**GOAL OF THE EXERCISE**
Needed from the data below: every line from the one with "(in_tree f p /\ ~" up to and including the one with "replies (cli w')", repeated exactly and with nothing else.

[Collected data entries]
(** The links after it: the new node exists under its parent. *)
Lemma t_insert_own_node f nm p u y :
  0 <= vc_id (current (header (f u))) -> 
  parent (t_insert_own f nm p u y) = (if decide (y = u) then Some p else parent (f y)) /\
  EXISTS (header (t_insert_own f nm p u y)) = (if decide (y = u) then true else EXISTS (header (f y))).
Proof.
  intros Hid. rewrite t_insert_own_eq. cbn zeta. set (g := t_attach f nm p u).
  assert (parent (g y) = if decide (y = u) then Some p else parent (f y)) as Hp.
  { unfold g, t_attach. cbn zeta. rewrite (upd_proj parent) by done.
    assert (parent (upd u (fun n => set_parent (set_uid n (Some u)) (Some p)) f y) =
      if decide (y = u) then Some p else parent (f y)) as Hv.
    { case_decide; [subst; by rewrite upd_eq|by rewrite upd_ne]. }
    destruct (checkInitVC _); [by rewrite (upd_proj parent)|done]. }
  pose proof (t_attach_header f nm p u y) as Hy. unfold headers in Hy. fold g in Hy.
  destruct (Z.ltb_spec (pid (header (f u))) (vc_id (current (header (f u))))).
  - split; [by rewrite (upd_proj parent)|]. case_decide as Hd.
    + subst y. rewrite upd_eq. unfold EXISTS. cbn. by apply Z.leb_le.
    + by rewrite upd_ne, Hy.
  - split; [done|]. rewrite Hy. case_decide as Hd; [|done]. subst y. unfold EXISTS. apply Z.leb_le. lia.
Qed.
Lemma t_insert_own_kids f nm p u y x :
  (y = p /\ x = u) \/ x ∈ kids (f y) -> x ∈ kids (t_insert_own f nm p u y).
Proof.
  rewrite t_insert_own_eq. cbn zeta. intros Hx.
  assert (x ∈ kids (t_attach f nm p u y)) as Hk.
  { unfold t_attach. cbn zeta. set (f2 := if checkInitVC _ then _ else _).
    assert (kids (f2 y) = kids (f y)) as Hf2.
    { unfold f2. destruct (checkInitVC _); by rewrite !(upd_proj kids). }
    destruct (decide (y = p)) as [->|Hy]; [rewrite upd_eq|rewrite upd_ne by done; rewrite Hf2; naive_solver].
    unfold add_child, kids. cbn. fold (kids (f2 p)). rewrite Hf2. set_solver. }
  destruct (_ <? _); [by rewrite (upd_proj kids)|done].
Qed.

Lemma relink_linked f g p u :
  linked f -> nul_free p -> u <> ROOT_ID ->
  EXISTS (header (g u)) = true /\ parent (g u) = Some p ->
  (forall y, y <> u -> header (g y) = header (f y) /\ parent (g y) = parent (f y)) ->
  (forall y x, (y = p /\ x = u) \/ (x <> u /\ x ∈ kids (f y)) -> x ∈ kids (g y)) -> linked g.
Proof.
  intros Hl Hp Hr Hnew Hold Hk x q Hx Hs.
  apply (relink_step f g p u Hnew Hold Hr) in Hs as [[Heq ->]|[Hne Hs]].
  - rewrite (sdsnew_nul_free x Hx) in Heq. split; [done|]. apply Hk. by left.
  - destruct (Hl x q Hx Hs) as [H1 H2]. split; [done|]. apply Hk. right. split; [|done].
    by rewrite (sdsnew_nul_free x Hx) in Hne.
Qed.

(** What a client sees of an insertion. *)
Lemma insert_client w k f fuel nm p u :
  let args := insert_args k nm p u in
  holds w k f -> (node_count w k < fuel)%nat -> parent_id p -> nul_free u ->
  (~ in_tree f p /\ call 0 (InsertWithIdCommand fuel) (request w args) =
     Done tt (mkWorld (srv w) (mkClient args None false false [R_ele_nexist]))) \/
  (in_tree f p /\ in_tree f u /\ call 0 (InsertWithIdCommand fuel) (request w args) =
     Done tt (mkWorld (srv w) (mkClient args None false false [R_ele_exist]))) \/
  (in_tree f p /\ ~ in_tree f u /\ exists w' f',
     call 0 (InsertWithIdCommand fuel) (request w args) = Done tt w' /\ holds w' k f' /\
     replies (cli w') = [R_ok] /\ (forall y, f' y = inserted f nm p u y) /\
     in_tree f' u /\ (forall y, in_tree f' y <-> in_tree f y \/ hangs f u y) /\
     rargv (cli w') =
       Some (tm_args k (TInsert nm p u (current (header (f p))) (current (header (f u)))))).
Proof.
  intros args Hh Hf Hp Hu.
  destruct (insert_prepare_spec w k f fuel nm p u Hh Hf (proj1 Hp) Hu)
    as [[Hin Hprep]|[(Hin & Hin' & Hprep)|(Hin & Hout & w1 & rv & Hprep & Ht1 & Hf1 & Hrv)]].
  - left. split; [done|]. by apply call_refused; [apply Hh|].
  - right; left. split_and!; [done..|]. by apply call_refused; [apply Hh|].
  - right; right. split_and!; [done..|].
    pose proof (ho_tree _ _ _ Hh) as Ht. pose proof (ho_cfg _ _ _ Hh) as Hc.
    destruct (tree_ok _ _ _ p Ht) as (Hcp & _), (tree_ok _ _ _ u Ht) as (Hcu & _).
    set (m := TInsert nm p u (current (header (f p))) (current (header (f u)))).
    assert (tm_wf (srv w) m) as Hwf by (split_and!; [done|done|by apply clock_stamp..]).
    destruct (tree_origin (insert_prepare fuel) m w k f args rv w1)
      as (w' & Hw' & Ht' & Hr' & Ha' & _ & Hc' & Hm' & Hhas'); [apply Hh|apply Hh|done|done|done|by rewrite Hrv|done|done|].
    set (f' := t_insert_own f nm p u). change (tm_step (p2p_id (srv w)) f m) with f' in Ht'.
    assert (0 <= vc_id (current (header (f u)))) as Hid by (destruct Hcu as (_ & -> & _); apply Hc).
    pose proof (t_insert_own_node f nm p u) as Hnode.
    assert (EXISTS (header (f' u)) = true /\ parent (f' u) = Some p) as Hnew.
    { destruct (Hnode u Hid) as [H1 H2]. rewrite decide_True in H1 by done. by rewrite decide_True in H2. }
    assert (forall y, y <> u -> header (f' y) = header (f y) /\ parent (f' y) = parent (f y)) as Hold.
    { intros y Hy. destruct (Hnode y Hid) as [H1 _]. rewrite decide_False in H1 by done. split; [|done].
      unfold f'. rewrite t_insert_own_eq. cbn zeta. pose proof (t_attach_header f nm p u y) as H3.
      unfold headers in H3. destruct (_ <? _); [by rewrite upd_ne|done]. }
    assert (u <> ROOT_ID) as Hroot by (intros ->; apply Hout; constructor).
    assert (in_tree f' p) as Hpin.
    { eapply relink_keeps; [exact Hnew|exact Hold|done..|by apply outside_hangs]. }
    assert (p <> u) as Hpu by (by intros ->).
    exists w', f'. split_and!; [done| |done|intros y; by apply t_insert_own_entry| | |done].
    + split; [done| | | |by apply Hhas', Hh|by eapply cfg_ok_stable|done].
      * apply t_insert_ok; [apply Hh|done].
      * eapply relink_acyclic; [exact Hnew|exact Hold|done..|apply Hh].
      * apply (relink_linked f f' p u); try done; [apply Hh|apply Hp|]. intros y x Hx. apply t_insert_own_kids. tauto.
    + eapply relink_members; [exact Hnew|exact Hold|done..|]. exists u. split; [done|]. by apply sdsnew_nul_free.
    + intros y. rewrite <- (relink_hangs f f' p u Hnew Hold Hroot y).
      split; [by eapply relink_members_inv; [exact Hnew|exact Hold|..]|].
      intros [Hy|Hy]; [|by eapply relink_members; [exact Hnew|exact Hold|..]].
      eapply relink_keeps; [exact Hnew|exact Hold|done..|by apply outside_hangs].
Qed.
End Insert.

(** ** Deletion *)

Section Delete.
Context `{DictOrder}.

Definition delete_args (k u : sds) : list sds := ["rwftreedelete"%string; k; u].

Definition node_room (f : table) (x : sds) : Prop := clock_room (header (f x)).

Lemma delete_prepare_spec w k f fuel u :
  let w0 := request w (delete_args k u) in
  holds w k f -> (node_count w k < fuel)%nat -> nul_free u -> node_room f u ->
  (~ in_tree f u /\ delete_prepare fuel w0 = Return (set_client (push_reply R_ele_nexist) w0)) \/
  (in_tree f u /\ exists rv, delete_prepare fuel w0 = Done rv w0 /\
     rv_items rv = [vcs (next_stamp (current (header (f u))))]).
Proof.
  intros w0 Hh Hf Hu Hroom. pose proof (holds_request w k f _ Hh : holds w0 k f) as Hh0.
  change (node_count w k) with (node_count w0 k) in Hf. pose proof (ho_tree _ _ _ Hh0) as Ht.
  unfold delete_prepare. step_with (arg_done w0 1 k eq_refl).
  step_with (getInnerHT_tree _ _ _ (ho_root _ _ _ Hh0)). step_with (arg_done w0 2 u eq_refl).
  destruct (istreeMember_holds w0 k f fuel u Hh0 Hf Hu) as (b & Hb & Hbi). step_with Hb.
  destruct b; cbn [negb]; [right|left; split; [by intros Hin%Hbi|done]].
  assert (in_tree f u) as Huin by tauto. split; [done|].
  pose proof (member_has w0 k f u Ht (ho_root _ _ _ Hh0) Hu Huin) as Huh.
  step_with (has_get _ _ _ _ Ht Huh (sdsnew_nul_free u Hu)). step_with (deref_some _ _).
  step_with (read_rtn_tree _ _ _ _ Ht Huh). destruct (tree_ok _ _ _ u Ht) as (Hcu & _).
  unfold ADD_CR_RMV. rewrite (nowVC_vcs _ _ (ho_cfg _ _ _ Hh0) Hcu Hroom).
  step_with (deref_some _ _). by eexists.
Qed.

**FINISHED TASK**
  (in_tree f p /\ ~ in_tree f u /\ exists w' f',
     call 0 (InsertWithIdCommand fuel) (request w args) = Done tt w' /\ holds w' k f' /\
     replies (cli w') = [R_ok] /\ (forall y, f' y = inserted f nm p u y) /\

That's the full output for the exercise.